Start of PROVIDED RECORDS

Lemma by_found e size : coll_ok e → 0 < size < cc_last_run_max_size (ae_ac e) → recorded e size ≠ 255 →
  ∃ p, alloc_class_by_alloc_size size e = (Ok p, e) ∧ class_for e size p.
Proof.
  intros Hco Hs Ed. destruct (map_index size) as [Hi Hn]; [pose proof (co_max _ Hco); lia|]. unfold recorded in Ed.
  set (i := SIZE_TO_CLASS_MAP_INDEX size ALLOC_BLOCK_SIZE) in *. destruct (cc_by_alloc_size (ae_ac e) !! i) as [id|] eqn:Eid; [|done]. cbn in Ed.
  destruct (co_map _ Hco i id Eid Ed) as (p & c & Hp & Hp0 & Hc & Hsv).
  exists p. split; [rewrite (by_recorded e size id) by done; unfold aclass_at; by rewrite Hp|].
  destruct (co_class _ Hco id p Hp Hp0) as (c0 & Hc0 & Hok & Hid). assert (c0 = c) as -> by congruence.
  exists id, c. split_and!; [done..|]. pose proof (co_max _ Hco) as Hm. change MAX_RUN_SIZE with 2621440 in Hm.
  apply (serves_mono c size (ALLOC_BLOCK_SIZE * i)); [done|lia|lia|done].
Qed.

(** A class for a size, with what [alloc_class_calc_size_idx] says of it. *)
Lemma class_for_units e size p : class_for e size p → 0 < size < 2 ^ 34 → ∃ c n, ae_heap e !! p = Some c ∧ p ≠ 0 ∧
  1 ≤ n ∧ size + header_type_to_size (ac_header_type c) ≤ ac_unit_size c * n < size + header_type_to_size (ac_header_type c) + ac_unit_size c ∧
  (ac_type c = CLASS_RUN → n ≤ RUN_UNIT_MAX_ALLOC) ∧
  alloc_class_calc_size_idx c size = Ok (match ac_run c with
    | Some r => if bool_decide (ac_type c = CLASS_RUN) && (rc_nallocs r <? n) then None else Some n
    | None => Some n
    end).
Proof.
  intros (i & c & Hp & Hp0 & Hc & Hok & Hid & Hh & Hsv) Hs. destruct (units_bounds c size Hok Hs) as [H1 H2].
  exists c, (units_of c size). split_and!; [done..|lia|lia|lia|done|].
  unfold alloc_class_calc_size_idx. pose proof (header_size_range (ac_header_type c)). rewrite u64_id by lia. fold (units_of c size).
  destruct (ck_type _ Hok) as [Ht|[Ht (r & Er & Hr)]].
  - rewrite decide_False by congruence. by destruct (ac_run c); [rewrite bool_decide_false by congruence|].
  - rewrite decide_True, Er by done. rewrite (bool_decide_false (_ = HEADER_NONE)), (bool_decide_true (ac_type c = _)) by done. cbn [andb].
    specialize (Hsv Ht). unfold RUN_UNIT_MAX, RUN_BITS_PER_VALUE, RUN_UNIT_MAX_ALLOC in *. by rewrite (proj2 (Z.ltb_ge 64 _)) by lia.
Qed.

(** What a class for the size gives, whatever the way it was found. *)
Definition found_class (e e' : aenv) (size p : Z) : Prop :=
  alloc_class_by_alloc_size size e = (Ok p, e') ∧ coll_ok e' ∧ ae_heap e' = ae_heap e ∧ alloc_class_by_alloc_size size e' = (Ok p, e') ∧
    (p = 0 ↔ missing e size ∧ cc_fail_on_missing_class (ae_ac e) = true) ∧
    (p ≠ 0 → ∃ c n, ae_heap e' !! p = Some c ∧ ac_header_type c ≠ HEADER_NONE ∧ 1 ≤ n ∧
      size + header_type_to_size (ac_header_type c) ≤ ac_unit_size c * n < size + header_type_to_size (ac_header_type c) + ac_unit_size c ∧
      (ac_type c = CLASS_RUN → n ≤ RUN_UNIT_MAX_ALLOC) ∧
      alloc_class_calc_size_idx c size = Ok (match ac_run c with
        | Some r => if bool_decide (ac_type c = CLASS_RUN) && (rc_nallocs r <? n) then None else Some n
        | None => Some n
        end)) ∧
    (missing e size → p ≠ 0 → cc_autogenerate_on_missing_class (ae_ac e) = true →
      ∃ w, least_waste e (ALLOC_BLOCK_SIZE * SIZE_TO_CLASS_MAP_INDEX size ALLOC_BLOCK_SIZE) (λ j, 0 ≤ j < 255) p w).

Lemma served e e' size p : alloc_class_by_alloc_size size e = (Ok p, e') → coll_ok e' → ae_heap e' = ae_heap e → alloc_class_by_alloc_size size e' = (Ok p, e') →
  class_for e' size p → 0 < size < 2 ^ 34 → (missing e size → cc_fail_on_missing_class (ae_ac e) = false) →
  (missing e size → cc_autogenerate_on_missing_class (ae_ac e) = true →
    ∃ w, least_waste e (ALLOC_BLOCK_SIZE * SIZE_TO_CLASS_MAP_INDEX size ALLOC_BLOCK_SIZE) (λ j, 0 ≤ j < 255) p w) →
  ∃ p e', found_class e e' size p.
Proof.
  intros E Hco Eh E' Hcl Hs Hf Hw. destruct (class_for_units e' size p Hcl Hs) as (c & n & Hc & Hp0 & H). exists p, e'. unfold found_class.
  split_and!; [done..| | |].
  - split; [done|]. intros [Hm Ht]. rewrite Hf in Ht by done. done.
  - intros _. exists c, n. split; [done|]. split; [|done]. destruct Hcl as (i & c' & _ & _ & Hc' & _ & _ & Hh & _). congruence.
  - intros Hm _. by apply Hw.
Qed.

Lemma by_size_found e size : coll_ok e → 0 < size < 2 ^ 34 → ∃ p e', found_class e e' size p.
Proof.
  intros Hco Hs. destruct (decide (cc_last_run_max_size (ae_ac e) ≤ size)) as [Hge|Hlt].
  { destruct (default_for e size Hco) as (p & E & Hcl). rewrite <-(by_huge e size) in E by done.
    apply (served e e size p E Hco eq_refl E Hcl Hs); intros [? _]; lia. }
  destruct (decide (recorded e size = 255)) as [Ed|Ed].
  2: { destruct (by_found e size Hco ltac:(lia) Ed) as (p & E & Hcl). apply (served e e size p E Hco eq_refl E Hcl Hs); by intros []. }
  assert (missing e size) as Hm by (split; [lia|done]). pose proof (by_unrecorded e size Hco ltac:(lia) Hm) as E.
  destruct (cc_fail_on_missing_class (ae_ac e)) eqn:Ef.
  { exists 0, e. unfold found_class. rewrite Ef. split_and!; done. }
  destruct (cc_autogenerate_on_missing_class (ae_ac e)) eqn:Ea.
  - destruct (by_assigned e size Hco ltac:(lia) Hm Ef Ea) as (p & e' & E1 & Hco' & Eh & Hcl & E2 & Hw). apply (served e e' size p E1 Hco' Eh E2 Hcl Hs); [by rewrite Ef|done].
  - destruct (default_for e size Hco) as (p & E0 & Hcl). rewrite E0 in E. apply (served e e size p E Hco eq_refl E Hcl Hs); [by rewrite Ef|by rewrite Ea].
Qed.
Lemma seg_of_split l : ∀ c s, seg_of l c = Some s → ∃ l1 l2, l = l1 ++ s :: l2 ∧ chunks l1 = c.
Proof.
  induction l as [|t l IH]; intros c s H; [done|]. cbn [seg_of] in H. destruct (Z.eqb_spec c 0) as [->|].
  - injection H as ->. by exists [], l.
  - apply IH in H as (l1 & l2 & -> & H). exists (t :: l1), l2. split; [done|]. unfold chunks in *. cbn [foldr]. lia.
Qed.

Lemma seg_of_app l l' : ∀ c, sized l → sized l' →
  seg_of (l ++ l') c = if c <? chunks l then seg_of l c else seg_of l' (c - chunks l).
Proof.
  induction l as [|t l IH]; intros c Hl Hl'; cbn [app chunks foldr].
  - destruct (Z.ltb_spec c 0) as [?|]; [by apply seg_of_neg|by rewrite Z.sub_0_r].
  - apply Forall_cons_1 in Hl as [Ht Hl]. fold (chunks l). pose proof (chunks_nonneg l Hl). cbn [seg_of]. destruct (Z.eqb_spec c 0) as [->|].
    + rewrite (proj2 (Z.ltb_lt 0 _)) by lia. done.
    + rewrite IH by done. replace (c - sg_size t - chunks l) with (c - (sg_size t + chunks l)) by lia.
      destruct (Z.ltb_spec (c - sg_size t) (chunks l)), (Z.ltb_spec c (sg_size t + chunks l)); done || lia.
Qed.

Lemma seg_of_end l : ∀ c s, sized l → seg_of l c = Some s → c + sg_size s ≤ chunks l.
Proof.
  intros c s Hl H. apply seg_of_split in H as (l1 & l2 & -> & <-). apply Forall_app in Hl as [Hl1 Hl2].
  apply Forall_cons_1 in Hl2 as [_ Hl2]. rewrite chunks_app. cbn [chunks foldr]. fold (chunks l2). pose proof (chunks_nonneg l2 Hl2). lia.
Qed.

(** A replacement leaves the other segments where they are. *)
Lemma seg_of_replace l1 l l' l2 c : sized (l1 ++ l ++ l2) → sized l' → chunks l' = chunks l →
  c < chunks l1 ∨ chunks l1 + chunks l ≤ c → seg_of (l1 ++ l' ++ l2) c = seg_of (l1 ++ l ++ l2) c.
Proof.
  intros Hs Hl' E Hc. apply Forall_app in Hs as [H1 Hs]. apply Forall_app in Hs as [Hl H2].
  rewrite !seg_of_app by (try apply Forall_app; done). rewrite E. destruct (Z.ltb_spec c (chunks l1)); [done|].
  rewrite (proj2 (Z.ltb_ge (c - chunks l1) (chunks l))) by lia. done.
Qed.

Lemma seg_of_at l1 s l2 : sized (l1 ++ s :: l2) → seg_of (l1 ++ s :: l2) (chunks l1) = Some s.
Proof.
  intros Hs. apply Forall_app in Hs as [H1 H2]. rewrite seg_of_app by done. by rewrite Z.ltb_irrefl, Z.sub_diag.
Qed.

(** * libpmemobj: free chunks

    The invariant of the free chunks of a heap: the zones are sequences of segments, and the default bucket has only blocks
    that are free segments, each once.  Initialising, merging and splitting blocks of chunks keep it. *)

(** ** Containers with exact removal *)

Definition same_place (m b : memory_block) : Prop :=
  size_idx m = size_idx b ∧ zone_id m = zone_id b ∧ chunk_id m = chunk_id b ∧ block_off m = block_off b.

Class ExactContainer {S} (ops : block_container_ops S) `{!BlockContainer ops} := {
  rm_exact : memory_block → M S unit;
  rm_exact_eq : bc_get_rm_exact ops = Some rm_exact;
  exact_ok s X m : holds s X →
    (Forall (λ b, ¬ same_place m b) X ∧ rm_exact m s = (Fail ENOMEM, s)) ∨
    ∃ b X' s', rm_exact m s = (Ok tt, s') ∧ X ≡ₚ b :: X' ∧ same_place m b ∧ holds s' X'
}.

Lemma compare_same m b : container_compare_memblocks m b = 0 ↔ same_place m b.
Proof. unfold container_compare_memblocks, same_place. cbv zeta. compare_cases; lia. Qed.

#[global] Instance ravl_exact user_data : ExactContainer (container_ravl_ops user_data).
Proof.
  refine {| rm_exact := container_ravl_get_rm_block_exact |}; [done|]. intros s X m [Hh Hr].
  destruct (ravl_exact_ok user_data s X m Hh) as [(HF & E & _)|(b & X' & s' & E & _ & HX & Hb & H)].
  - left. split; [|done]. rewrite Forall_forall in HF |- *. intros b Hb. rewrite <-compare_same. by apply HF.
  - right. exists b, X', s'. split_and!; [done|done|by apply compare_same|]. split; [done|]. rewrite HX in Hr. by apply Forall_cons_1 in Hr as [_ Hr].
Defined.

End of PROVIDED RECORDS

▸ **WORK INSTRUCTIONS**
Every line holding the word "free" should be copied out of the material.

▸ **ANSWER TO THIS PROBLEM**
(** * libpmemobj: free chunks
    The invariant of the free chunks of a heap: the zones are sequences of segments, and the default bucket has only blocks
    that are free segments, each once.  Initialising, merging and splitting blocks of chunks keep it. *)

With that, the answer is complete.